**What needs to be done:**
Restate verbatim the span of lines below between the line with "unfold isKnownResource, find_resource." and the line with "intros (Hr &", including those two lines, and only that span.

(Collected data)
- - -
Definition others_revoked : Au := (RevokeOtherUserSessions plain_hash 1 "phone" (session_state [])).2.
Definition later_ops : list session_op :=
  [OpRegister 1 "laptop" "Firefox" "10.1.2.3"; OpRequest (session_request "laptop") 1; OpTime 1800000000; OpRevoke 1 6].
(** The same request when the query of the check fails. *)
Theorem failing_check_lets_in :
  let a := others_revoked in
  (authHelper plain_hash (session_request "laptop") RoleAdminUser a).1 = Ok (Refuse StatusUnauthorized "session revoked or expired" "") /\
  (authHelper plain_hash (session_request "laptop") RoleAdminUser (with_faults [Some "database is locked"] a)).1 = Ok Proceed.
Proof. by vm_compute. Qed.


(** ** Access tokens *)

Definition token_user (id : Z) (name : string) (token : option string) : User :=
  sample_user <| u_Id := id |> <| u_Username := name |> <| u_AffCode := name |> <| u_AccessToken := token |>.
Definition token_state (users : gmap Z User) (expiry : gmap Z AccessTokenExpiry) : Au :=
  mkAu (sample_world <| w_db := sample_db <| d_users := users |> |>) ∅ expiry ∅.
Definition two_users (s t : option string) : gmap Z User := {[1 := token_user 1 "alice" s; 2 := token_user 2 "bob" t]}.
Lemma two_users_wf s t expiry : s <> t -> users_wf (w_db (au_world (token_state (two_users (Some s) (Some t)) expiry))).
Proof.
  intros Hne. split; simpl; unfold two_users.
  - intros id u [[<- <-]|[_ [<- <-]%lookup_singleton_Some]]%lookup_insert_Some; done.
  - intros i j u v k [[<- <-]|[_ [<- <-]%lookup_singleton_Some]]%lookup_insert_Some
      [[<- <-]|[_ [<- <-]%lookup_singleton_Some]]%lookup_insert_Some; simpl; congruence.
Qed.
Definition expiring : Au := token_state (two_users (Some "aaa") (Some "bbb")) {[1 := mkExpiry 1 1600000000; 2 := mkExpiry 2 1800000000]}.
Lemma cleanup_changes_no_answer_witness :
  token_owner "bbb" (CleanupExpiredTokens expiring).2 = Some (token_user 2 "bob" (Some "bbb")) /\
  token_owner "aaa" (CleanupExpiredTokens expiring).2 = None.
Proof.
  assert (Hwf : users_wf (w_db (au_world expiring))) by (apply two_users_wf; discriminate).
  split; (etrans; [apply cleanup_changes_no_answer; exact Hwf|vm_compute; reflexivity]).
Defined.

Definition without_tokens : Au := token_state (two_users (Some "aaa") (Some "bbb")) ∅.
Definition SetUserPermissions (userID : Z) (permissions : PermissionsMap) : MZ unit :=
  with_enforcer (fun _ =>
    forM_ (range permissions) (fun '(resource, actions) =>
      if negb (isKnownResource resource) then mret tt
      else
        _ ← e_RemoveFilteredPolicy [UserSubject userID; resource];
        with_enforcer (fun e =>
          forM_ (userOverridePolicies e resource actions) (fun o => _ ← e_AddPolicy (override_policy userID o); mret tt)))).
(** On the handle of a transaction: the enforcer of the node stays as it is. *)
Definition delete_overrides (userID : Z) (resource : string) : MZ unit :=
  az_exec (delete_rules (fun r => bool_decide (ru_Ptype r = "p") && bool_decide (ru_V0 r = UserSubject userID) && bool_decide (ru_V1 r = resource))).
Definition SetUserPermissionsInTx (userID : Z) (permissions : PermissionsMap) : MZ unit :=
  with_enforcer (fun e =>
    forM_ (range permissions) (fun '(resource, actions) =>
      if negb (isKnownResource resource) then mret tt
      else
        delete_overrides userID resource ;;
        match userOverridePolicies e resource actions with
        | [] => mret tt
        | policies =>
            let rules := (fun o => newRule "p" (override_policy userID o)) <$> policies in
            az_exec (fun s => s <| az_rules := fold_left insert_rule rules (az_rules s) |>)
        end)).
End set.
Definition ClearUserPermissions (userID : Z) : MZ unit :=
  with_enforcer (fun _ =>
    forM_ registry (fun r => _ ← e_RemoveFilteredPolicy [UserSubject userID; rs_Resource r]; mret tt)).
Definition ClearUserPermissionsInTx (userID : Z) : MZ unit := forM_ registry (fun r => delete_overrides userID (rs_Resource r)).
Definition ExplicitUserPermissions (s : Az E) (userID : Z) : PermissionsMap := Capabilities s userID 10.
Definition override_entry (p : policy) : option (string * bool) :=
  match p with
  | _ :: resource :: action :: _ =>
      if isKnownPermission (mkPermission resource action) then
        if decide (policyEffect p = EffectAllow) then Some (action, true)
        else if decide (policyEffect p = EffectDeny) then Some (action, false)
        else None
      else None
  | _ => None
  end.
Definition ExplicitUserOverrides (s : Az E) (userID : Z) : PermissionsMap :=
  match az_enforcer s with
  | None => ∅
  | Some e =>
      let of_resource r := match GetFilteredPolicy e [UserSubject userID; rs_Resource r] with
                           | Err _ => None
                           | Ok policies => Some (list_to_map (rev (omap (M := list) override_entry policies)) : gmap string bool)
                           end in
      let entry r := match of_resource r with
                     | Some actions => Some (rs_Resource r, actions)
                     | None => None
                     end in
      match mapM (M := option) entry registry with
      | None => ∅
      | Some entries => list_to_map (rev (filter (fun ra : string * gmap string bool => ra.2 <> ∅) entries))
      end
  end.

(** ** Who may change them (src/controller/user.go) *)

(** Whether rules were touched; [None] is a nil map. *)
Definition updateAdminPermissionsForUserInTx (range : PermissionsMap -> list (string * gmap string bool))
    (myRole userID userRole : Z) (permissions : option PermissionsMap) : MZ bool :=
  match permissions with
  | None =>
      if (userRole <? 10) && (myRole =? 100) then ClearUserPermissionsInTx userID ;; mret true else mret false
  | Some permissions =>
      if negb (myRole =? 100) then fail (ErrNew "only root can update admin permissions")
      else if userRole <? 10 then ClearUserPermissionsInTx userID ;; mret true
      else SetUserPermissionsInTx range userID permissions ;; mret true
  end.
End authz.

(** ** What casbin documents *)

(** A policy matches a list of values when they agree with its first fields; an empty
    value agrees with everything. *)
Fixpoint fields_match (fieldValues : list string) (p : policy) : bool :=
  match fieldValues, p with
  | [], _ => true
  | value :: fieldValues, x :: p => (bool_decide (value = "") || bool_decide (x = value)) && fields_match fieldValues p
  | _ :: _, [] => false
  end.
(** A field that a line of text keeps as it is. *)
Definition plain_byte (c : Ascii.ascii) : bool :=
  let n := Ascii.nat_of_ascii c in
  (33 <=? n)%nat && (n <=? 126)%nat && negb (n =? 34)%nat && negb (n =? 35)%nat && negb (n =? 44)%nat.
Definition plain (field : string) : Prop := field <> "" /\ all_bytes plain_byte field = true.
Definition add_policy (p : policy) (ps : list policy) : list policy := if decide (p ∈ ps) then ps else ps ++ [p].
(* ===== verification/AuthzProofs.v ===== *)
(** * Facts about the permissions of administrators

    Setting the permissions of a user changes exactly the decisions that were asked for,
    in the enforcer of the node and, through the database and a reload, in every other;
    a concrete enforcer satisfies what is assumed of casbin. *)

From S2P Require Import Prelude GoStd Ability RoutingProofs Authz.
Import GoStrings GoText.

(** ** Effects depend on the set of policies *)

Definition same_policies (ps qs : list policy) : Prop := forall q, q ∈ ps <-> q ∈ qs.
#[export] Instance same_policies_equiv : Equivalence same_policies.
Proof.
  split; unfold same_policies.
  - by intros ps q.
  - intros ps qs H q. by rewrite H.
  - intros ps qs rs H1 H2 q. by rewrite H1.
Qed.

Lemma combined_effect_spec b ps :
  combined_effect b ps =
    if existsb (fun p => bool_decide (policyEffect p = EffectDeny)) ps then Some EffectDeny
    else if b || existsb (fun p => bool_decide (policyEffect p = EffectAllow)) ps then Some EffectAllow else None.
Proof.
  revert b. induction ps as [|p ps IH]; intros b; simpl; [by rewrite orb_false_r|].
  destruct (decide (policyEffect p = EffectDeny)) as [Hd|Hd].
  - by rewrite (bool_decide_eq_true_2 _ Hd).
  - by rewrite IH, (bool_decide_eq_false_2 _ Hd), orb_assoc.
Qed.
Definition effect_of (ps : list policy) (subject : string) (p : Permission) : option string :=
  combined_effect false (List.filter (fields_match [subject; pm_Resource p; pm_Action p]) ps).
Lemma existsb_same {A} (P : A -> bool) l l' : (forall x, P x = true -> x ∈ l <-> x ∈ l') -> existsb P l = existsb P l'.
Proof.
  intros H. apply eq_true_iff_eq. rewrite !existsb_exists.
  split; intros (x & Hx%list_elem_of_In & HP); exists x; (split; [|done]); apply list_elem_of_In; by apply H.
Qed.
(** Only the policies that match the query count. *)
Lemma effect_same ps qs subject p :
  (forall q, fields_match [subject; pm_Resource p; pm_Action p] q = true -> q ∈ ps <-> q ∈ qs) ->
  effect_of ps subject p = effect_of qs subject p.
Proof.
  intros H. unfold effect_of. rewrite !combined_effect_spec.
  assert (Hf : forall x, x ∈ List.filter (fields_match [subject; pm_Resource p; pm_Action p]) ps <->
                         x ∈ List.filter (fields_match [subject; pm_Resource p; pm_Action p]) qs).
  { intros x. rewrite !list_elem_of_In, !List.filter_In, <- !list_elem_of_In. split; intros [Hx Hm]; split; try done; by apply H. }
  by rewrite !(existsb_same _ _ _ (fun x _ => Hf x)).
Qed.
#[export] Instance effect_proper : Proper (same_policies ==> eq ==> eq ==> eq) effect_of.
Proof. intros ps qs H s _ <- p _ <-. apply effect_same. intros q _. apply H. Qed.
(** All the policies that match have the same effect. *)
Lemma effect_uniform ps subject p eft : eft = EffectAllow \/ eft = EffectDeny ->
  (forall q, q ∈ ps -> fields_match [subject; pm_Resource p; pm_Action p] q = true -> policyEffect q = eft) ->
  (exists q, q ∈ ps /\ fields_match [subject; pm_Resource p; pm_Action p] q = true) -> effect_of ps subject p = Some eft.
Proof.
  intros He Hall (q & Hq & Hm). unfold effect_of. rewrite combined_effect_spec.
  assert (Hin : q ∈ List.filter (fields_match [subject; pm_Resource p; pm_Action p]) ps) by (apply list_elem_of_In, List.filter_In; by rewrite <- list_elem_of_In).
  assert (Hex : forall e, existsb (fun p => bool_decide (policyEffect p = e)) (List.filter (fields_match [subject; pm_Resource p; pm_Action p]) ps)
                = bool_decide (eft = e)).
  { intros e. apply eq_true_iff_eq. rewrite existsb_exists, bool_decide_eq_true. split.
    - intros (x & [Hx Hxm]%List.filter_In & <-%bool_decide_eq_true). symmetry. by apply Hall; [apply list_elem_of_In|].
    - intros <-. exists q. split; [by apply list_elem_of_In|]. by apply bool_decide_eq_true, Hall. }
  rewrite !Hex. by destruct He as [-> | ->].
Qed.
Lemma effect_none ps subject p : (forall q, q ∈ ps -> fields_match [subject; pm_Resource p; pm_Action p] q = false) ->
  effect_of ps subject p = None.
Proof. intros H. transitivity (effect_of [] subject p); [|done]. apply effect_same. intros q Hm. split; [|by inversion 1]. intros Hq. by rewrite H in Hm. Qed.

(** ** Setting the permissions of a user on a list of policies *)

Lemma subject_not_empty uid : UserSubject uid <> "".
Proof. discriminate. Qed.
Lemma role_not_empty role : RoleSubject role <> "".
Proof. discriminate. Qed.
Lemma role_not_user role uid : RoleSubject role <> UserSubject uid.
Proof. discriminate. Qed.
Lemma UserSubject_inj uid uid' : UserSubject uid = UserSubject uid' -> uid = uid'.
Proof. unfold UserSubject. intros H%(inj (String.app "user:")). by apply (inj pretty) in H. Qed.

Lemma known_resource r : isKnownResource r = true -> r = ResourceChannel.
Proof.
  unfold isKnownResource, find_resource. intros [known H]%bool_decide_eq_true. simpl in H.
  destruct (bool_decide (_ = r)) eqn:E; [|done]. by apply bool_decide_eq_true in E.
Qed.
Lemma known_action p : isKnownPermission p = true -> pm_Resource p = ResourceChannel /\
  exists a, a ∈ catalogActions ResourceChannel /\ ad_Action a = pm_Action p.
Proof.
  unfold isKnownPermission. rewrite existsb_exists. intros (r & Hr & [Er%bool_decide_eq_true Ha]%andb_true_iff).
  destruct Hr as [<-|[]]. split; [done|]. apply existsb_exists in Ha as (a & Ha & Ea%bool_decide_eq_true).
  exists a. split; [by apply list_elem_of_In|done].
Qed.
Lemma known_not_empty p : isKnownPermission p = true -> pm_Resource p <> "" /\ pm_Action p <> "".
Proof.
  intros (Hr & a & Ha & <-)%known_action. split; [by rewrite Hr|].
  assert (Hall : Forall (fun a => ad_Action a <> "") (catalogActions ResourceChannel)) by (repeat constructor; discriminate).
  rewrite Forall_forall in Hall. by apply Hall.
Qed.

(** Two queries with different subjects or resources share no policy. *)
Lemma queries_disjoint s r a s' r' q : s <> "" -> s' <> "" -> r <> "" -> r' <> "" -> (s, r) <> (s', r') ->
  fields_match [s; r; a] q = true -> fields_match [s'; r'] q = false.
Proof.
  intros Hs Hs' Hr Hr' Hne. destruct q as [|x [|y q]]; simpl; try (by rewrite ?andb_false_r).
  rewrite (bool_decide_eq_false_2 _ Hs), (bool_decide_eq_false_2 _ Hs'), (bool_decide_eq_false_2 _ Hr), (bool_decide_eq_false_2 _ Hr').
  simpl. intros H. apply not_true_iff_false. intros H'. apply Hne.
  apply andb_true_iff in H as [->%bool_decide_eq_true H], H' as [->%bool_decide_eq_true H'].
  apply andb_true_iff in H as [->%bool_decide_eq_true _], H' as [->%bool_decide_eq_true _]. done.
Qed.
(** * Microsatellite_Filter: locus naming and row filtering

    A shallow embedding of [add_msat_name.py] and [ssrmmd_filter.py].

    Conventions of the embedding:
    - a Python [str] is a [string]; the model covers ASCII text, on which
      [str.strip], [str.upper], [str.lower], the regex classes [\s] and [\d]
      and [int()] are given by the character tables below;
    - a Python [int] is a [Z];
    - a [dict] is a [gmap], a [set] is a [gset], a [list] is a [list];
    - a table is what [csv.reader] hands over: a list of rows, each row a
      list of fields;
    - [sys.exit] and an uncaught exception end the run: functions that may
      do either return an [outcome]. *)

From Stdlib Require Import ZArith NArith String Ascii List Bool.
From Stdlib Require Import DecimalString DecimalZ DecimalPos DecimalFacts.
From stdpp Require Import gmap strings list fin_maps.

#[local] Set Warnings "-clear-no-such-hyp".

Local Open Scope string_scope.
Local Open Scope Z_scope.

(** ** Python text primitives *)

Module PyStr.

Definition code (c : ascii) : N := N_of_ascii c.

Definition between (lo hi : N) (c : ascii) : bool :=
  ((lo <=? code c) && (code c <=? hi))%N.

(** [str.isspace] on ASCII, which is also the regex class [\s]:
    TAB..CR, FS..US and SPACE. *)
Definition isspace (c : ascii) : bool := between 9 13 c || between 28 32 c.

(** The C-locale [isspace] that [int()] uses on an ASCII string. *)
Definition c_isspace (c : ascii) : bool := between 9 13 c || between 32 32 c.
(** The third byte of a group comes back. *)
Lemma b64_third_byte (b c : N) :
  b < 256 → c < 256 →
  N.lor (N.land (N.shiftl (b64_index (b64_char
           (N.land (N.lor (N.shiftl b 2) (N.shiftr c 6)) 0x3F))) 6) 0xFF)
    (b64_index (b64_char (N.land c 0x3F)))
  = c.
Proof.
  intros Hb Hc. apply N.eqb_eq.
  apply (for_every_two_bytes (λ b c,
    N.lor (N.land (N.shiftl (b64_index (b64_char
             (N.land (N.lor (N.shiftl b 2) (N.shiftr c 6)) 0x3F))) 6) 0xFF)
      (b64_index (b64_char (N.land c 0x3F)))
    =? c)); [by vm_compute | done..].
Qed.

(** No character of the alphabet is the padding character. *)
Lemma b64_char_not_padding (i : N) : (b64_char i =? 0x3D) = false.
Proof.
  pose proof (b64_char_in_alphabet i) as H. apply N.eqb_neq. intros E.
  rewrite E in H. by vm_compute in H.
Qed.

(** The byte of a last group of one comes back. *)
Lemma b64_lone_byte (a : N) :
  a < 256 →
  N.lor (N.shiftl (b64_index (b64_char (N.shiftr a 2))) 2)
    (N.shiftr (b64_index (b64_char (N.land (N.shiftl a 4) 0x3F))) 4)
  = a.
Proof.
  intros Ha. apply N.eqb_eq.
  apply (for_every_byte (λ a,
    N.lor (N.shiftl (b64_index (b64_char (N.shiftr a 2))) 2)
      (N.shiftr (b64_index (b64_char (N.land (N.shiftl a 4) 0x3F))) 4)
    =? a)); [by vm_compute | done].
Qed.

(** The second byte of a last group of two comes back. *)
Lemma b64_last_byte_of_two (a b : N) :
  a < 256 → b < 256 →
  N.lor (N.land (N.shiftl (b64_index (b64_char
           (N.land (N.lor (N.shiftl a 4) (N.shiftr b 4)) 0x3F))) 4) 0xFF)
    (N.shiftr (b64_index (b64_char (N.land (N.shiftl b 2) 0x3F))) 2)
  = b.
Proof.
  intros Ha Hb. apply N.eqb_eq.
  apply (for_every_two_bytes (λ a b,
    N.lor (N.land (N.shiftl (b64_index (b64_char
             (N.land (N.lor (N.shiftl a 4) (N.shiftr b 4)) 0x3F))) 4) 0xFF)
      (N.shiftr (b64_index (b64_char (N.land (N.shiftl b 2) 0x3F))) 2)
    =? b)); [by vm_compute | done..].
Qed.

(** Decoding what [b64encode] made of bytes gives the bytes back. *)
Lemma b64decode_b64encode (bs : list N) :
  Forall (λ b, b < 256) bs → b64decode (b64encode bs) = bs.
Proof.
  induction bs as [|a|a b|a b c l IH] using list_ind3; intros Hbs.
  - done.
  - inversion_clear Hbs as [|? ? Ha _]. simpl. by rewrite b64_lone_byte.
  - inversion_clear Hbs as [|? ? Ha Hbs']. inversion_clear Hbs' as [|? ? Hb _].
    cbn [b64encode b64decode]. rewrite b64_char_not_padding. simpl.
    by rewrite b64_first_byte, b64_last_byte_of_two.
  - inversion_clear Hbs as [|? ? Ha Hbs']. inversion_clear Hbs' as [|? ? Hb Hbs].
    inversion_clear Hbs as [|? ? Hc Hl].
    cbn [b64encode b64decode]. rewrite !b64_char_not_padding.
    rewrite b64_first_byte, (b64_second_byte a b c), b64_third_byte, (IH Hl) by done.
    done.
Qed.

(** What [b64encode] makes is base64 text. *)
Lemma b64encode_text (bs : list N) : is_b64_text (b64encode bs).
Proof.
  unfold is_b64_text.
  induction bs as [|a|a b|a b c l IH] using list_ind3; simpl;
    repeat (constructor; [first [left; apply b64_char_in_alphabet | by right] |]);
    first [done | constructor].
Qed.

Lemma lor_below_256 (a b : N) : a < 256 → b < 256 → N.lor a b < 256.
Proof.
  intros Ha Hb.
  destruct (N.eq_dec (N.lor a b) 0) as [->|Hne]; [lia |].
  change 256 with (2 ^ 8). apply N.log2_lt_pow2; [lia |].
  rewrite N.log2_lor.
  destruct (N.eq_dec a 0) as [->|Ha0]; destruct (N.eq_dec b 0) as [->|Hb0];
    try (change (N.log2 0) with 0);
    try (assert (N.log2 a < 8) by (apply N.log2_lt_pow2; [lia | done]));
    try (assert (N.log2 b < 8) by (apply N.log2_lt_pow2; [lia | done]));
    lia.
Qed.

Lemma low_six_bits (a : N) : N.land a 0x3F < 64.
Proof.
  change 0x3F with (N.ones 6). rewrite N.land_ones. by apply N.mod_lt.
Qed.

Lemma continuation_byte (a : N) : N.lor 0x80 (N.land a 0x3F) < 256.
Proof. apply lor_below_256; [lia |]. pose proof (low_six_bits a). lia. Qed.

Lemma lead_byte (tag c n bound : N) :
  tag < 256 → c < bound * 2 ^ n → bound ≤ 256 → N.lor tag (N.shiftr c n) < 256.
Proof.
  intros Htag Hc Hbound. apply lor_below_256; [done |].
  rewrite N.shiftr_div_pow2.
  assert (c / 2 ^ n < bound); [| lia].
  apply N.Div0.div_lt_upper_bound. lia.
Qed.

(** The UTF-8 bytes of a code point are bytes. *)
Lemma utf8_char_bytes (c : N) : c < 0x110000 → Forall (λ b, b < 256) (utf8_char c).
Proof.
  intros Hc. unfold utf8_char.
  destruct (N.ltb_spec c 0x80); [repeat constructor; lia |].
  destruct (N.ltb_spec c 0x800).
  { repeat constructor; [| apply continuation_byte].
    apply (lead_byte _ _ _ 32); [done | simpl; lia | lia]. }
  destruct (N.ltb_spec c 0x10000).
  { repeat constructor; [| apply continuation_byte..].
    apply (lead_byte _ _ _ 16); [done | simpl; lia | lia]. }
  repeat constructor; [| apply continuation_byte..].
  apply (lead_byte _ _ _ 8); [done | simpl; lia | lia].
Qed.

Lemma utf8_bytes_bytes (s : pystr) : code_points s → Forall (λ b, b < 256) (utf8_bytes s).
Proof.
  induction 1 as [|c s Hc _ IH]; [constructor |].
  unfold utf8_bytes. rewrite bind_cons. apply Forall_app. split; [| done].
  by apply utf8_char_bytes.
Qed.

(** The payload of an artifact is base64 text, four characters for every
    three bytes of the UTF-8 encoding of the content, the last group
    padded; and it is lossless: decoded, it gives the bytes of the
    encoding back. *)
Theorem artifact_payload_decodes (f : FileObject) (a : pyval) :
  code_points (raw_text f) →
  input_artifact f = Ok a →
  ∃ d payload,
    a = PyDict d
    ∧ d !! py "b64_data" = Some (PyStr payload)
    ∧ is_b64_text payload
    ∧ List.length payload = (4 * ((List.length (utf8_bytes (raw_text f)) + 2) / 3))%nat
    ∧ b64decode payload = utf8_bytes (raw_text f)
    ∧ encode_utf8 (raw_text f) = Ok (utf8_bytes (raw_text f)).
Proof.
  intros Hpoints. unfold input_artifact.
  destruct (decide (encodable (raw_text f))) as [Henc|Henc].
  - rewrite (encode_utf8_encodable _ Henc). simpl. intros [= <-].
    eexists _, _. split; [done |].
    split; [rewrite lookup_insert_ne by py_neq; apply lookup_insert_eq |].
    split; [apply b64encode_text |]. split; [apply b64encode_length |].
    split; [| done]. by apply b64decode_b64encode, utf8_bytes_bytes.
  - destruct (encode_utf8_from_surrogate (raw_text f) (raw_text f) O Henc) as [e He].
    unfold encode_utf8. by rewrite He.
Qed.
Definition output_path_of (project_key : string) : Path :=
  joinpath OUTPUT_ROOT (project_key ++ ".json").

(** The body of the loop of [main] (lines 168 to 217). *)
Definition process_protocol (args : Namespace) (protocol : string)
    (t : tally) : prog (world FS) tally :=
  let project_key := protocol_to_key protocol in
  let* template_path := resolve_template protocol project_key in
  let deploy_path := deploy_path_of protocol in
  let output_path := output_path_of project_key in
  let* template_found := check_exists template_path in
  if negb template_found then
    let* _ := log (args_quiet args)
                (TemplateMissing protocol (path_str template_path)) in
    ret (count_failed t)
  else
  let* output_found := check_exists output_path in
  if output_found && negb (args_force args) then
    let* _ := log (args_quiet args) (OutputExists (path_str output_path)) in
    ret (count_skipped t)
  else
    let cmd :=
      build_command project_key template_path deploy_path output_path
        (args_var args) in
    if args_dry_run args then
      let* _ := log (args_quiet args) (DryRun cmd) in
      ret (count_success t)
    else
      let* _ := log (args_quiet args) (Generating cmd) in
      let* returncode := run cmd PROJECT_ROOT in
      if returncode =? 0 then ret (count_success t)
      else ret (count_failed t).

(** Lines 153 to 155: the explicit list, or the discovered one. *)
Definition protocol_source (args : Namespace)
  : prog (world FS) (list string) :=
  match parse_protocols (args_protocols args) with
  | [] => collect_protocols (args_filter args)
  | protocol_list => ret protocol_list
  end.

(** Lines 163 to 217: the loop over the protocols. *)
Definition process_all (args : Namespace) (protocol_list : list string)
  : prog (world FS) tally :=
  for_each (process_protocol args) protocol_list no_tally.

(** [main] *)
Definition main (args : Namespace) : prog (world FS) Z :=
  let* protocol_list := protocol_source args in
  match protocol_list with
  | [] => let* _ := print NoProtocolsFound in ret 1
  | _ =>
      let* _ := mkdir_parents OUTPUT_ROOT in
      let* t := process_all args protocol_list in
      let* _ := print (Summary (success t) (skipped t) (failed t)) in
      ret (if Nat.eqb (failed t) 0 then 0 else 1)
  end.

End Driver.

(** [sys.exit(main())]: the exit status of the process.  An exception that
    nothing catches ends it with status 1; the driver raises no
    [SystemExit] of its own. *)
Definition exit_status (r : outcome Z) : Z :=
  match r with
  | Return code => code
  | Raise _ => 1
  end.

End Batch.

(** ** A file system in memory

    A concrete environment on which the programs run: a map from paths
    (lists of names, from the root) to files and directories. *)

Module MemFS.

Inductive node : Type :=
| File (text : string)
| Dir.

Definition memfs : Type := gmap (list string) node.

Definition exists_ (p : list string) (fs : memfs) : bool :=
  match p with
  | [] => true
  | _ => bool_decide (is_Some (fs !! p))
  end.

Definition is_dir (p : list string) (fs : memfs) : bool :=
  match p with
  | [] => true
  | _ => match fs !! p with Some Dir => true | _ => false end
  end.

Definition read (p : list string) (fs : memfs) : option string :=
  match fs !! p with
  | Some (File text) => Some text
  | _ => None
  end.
- - -
**Task solution:**
  unfold isKnownResource, find_resource. intros [known H]%bool_decide_eq_true. simpl in H.
  destruct (bool_decide (_ = r)) eqn:E; [|done]. by apply bool_decide_eq_true in E.
Qed.
Lemma known_action p : isKnownPermission p = true -> pm_Resource p = ResourceChannel /\
  exists a, a ∈ catalogActions ResourceChannel /\ ad_Action a = pm_Action p.
Proof.
  unfold isKnownPermission. rewrite existsb_exists. intros (r & Hr & [Er%bool_decide_eq_true Ha]%andb_true_iff).
  destruct Hr as [<-|[]]. split; [done|]. apply existsb_exists in Ha as (a & Ha & Ea%bool_decide_eq_true).
  exists a. split; [by apply list_elem_of_In|done].
Qed.
Lemma known_not_empty p : isKnownPermission p = true -> pm_Resource p <> "" /\ pm_Action p <> "".
Proof.
  intros (Hr & a & Ha & <-)%known_action. split; [by rewrite Hr|].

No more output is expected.